[THE PROBLEM]:
Among the entries below, find the line with "intros Hi. rewrite split_values_ascii", then quote it and each following line up to and including the line with "(** Items put", and nothing else.

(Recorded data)

>>

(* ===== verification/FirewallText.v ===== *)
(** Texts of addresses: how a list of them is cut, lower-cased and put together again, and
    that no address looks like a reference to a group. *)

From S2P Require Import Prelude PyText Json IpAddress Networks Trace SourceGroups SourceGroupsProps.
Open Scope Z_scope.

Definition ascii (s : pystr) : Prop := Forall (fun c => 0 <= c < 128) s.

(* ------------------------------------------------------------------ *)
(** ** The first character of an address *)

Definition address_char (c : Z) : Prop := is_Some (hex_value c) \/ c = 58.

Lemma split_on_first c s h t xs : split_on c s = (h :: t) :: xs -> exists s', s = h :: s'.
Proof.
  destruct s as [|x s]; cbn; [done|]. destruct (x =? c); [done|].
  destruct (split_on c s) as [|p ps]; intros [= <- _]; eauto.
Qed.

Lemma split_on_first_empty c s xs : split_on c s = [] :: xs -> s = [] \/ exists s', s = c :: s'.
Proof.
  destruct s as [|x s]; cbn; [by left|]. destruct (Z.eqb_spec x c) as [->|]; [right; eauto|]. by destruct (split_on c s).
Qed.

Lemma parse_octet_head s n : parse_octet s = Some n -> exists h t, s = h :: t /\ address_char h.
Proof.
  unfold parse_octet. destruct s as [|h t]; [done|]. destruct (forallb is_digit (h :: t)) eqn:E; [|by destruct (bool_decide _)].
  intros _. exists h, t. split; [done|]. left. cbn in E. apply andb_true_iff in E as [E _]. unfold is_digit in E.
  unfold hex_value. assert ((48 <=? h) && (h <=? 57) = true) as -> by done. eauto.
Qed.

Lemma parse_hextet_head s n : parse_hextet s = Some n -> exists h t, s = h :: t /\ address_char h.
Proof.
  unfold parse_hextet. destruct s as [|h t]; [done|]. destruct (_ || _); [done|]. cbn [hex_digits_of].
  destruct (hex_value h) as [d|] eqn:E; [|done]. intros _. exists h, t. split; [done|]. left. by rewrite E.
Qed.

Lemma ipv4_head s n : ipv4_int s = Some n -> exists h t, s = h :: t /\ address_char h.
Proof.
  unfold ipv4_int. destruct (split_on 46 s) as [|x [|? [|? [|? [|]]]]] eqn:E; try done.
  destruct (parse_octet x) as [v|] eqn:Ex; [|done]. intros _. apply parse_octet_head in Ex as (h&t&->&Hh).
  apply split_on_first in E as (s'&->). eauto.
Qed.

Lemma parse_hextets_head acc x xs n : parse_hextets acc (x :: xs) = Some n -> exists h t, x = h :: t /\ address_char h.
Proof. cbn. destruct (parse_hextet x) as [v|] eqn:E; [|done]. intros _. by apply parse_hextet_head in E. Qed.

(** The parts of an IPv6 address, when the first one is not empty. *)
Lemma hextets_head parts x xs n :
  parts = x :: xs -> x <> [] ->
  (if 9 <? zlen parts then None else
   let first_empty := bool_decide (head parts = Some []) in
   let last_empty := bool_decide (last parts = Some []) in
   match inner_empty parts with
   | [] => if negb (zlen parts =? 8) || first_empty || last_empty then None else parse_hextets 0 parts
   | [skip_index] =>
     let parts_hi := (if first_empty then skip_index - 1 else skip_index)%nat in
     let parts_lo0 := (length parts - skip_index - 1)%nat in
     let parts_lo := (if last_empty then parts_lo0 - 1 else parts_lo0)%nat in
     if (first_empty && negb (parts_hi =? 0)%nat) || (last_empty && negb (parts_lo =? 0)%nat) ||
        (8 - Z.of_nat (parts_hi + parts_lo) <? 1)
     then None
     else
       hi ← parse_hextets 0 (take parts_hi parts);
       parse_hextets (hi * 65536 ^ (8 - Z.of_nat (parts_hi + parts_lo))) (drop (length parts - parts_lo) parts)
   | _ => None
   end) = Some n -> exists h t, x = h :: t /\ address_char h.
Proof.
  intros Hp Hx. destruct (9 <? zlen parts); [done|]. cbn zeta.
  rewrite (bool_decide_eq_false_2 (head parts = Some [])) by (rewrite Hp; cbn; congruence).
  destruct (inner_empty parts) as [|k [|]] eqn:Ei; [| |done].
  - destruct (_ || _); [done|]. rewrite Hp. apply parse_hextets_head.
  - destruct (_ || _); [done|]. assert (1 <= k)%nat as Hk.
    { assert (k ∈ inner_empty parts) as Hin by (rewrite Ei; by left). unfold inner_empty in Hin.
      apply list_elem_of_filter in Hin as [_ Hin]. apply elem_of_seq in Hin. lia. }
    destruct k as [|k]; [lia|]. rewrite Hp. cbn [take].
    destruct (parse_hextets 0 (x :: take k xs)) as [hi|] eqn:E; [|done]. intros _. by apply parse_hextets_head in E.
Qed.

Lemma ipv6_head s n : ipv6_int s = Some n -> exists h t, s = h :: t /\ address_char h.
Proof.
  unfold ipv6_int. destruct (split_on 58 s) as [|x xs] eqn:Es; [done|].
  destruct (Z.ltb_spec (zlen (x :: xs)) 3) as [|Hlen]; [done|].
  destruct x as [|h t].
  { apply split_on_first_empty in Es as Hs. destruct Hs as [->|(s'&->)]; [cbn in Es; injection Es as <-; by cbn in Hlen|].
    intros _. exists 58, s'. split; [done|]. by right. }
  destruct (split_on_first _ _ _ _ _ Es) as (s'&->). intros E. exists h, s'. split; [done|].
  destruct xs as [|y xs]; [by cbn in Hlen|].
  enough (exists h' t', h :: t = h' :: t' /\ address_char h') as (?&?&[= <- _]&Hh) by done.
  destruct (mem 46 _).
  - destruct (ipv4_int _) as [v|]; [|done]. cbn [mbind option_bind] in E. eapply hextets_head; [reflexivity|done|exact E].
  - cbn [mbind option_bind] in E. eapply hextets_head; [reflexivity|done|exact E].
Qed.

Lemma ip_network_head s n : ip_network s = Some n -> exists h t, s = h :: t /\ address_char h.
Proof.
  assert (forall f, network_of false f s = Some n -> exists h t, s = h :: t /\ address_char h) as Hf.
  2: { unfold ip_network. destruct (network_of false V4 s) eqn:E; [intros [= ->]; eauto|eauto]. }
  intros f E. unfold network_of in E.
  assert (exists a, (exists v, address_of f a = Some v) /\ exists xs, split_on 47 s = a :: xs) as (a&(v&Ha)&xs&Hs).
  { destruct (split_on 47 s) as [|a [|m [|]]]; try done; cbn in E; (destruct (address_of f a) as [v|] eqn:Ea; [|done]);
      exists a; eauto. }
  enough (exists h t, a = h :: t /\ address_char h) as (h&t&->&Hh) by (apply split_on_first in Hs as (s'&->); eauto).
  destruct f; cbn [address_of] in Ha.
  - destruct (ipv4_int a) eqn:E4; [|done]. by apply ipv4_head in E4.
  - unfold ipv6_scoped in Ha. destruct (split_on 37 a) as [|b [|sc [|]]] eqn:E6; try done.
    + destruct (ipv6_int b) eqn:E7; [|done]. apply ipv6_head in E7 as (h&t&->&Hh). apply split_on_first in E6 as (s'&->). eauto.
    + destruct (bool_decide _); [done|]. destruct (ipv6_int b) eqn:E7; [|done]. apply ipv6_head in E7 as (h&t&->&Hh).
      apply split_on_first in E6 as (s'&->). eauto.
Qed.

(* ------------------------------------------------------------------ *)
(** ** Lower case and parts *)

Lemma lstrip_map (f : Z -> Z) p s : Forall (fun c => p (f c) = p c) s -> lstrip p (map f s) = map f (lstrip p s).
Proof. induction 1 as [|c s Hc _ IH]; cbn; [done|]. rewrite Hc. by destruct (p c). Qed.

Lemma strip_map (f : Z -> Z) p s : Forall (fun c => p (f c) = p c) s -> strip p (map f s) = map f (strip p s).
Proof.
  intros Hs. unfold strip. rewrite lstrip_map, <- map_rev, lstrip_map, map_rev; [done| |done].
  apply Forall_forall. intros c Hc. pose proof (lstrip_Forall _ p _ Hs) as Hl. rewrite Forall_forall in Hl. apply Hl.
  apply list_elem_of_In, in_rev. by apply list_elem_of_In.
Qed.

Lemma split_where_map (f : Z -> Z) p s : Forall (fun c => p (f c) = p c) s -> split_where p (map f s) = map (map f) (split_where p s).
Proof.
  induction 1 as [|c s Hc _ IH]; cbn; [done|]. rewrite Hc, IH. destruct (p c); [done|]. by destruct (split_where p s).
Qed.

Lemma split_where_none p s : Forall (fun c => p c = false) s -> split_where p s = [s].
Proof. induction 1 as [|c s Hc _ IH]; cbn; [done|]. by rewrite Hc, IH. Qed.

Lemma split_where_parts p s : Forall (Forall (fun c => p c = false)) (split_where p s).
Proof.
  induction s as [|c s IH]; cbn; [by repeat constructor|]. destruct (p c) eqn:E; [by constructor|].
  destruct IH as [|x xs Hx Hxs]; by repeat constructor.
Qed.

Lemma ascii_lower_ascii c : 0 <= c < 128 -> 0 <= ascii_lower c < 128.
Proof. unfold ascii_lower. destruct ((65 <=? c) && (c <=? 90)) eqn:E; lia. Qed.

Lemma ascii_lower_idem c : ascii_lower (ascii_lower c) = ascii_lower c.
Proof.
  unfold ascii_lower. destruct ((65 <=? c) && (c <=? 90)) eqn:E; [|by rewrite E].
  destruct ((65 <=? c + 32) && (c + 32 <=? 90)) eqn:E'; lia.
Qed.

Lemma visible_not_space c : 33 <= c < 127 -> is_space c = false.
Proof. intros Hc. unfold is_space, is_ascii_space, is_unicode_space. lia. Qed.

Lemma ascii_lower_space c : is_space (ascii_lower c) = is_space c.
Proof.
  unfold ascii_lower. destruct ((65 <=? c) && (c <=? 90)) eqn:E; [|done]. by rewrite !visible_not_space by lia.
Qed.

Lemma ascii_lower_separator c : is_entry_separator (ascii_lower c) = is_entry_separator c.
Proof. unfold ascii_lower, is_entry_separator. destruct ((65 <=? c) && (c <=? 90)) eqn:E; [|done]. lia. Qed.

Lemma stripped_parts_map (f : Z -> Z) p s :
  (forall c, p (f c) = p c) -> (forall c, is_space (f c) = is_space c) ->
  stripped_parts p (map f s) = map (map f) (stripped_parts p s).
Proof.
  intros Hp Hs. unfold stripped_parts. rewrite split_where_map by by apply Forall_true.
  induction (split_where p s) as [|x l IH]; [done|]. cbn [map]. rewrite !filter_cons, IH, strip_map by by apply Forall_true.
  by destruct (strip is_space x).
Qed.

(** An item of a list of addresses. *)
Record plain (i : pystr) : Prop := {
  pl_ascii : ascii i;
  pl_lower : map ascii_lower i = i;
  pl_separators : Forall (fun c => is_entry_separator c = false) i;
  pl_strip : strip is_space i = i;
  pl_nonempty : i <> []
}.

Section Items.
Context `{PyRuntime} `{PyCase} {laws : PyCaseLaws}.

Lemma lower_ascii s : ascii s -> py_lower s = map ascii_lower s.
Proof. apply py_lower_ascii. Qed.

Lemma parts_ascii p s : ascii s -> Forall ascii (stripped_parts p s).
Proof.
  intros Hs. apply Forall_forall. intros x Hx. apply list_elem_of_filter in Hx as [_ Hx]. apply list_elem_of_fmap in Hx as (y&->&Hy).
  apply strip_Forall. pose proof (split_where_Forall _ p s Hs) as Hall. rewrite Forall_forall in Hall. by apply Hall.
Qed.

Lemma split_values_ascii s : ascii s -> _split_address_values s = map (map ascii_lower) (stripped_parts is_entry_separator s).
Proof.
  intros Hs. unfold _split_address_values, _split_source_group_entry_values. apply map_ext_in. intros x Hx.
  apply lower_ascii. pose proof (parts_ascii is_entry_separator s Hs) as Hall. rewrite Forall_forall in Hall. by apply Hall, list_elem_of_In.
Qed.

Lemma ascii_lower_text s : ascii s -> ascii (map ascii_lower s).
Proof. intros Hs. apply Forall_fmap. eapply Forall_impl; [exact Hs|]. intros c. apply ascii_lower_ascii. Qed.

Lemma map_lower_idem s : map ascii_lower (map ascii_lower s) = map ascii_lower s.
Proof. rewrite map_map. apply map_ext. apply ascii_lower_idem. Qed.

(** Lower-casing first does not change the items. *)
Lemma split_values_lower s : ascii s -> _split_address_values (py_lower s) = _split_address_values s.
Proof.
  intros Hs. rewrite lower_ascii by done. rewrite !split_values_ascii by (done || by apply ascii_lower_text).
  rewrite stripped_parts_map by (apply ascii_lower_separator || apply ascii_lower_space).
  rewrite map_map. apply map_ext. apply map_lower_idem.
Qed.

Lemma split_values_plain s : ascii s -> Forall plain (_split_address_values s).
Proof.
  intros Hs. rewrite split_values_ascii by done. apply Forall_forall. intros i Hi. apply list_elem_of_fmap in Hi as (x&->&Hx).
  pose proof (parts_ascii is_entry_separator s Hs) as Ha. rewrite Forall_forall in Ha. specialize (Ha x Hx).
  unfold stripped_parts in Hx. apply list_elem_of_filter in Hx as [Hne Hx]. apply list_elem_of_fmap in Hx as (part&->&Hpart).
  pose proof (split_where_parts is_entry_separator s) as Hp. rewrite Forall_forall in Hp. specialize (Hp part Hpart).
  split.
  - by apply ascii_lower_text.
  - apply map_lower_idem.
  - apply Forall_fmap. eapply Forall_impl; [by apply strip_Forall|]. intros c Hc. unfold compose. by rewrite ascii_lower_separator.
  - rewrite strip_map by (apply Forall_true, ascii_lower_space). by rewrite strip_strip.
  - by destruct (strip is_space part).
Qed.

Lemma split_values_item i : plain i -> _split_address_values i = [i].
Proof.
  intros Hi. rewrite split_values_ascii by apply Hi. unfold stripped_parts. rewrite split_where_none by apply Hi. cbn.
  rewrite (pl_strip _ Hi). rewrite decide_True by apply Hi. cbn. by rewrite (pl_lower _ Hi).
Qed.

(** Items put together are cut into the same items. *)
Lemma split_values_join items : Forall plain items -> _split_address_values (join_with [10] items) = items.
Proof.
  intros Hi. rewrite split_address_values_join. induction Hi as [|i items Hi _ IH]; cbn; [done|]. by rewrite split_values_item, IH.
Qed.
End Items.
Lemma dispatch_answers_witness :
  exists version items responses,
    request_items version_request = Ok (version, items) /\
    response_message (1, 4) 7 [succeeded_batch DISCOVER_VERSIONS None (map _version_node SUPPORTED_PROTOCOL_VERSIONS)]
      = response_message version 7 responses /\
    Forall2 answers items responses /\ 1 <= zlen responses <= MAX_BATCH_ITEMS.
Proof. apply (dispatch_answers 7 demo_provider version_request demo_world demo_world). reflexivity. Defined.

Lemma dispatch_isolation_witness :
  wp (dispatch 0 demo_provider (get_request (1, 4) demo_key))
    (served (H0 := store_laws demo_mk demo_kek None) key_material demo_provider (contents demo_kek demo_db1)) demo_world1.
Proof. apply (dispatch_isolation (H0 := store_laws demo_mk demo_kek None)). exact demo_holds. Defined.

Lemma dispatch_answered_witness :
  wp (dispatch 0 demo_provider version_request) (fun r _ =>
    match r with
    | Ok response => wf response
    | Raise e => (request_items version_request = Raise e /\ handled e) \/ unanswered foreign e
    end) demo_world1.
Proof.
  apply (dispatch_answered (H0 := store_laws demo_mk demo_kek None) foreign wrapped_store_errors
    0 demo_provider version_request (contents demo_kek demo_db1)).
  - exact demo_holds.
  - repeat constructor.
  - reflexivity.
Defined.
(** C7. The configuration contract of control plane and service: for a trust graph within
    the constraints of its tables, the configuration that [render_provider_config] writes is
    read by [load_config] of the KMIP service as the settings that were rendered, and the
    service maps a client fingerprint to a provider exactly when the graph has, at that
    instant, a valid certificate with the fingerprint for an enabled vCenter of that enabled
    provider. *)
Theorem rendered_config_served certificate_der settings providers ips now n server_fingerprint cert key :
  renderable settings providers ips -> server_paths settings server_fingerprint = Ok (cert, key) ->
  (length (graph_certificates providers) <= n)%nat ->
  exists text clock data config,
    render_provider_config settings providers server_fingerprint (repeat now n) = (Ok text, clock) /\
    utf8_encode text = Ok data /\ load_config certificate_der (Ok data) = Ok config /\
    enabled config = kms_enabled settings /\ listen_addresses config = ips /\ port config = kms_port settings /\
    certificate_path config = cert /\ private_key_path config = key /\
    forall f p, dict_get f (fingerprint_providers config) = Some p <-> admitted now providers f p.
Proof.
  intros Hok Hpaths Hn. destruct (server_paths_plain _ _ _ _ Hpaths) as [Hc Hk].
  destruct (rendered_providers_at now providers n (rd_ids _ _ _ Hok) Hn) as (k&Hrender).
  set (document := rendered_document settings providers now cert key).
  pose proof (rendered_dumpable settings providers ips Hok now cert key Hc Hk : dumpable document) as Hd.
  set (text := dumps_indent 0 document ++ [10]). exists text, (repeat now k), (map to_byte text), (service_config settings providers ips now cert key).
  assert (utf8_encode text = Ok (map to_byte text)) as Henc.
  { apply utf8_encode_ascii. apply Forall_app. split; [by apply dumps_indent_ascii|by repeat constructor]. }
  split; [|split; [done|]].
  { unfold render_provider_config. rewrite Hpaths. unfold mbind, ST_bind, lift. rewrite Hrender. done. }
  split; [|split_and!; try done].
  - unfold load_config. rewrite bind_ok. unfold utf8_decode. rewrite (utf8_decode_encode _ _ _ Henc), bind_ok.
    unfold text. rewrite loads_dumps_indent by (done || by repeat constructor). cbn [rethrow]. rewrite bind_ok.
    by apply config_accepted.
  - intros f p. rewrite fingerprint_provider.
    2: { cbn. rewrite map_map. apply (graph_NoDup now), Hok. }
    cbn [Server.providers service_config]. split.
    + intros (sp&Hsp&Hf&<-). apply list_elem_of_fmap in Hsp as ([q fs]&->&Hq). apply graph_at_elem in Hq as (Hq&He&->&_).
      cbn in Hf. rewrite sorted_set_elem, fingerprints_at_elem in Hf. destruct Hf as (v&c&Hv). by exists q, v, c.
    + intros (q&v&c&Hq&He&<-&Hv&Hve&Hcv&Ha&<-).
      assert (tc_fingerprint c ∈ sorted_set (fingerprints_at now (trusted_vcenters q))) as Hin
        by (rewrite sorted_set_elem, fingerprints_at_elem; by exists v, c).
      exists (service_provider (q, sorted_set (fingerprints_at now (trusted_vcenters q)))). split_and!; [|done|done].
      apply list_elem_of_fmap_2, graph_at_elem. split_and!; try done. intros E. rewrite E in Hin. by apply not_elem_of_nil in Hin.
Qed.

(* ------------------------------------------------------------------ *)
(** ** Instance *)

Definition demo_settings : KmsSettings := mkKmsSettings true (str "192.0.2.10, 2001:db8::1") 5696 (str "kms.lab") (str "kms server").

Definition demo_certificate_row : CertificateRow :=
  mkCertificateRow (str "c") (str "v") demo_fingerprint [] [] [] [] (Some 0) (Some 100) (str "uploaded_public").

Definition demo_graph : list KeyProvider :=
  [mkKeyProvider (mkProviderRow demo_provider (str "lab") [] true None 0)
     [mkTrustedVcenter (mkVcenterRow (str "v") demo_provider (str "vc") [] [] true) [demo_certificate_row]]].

<<

[EXERCISE OUTPUT]:
  intros Hi. rewrite split_values_ascii by apply Hi. unfold stripped_parts. rewrite split_where_none by apply Hi. cbn.
  rewrite (pl_strip _ Hi). rewrite decide_True by apply Hi. cbn. by rewrite (pl_lower _ Hi).
Qed.

(** Items put together are cut into the same items. *)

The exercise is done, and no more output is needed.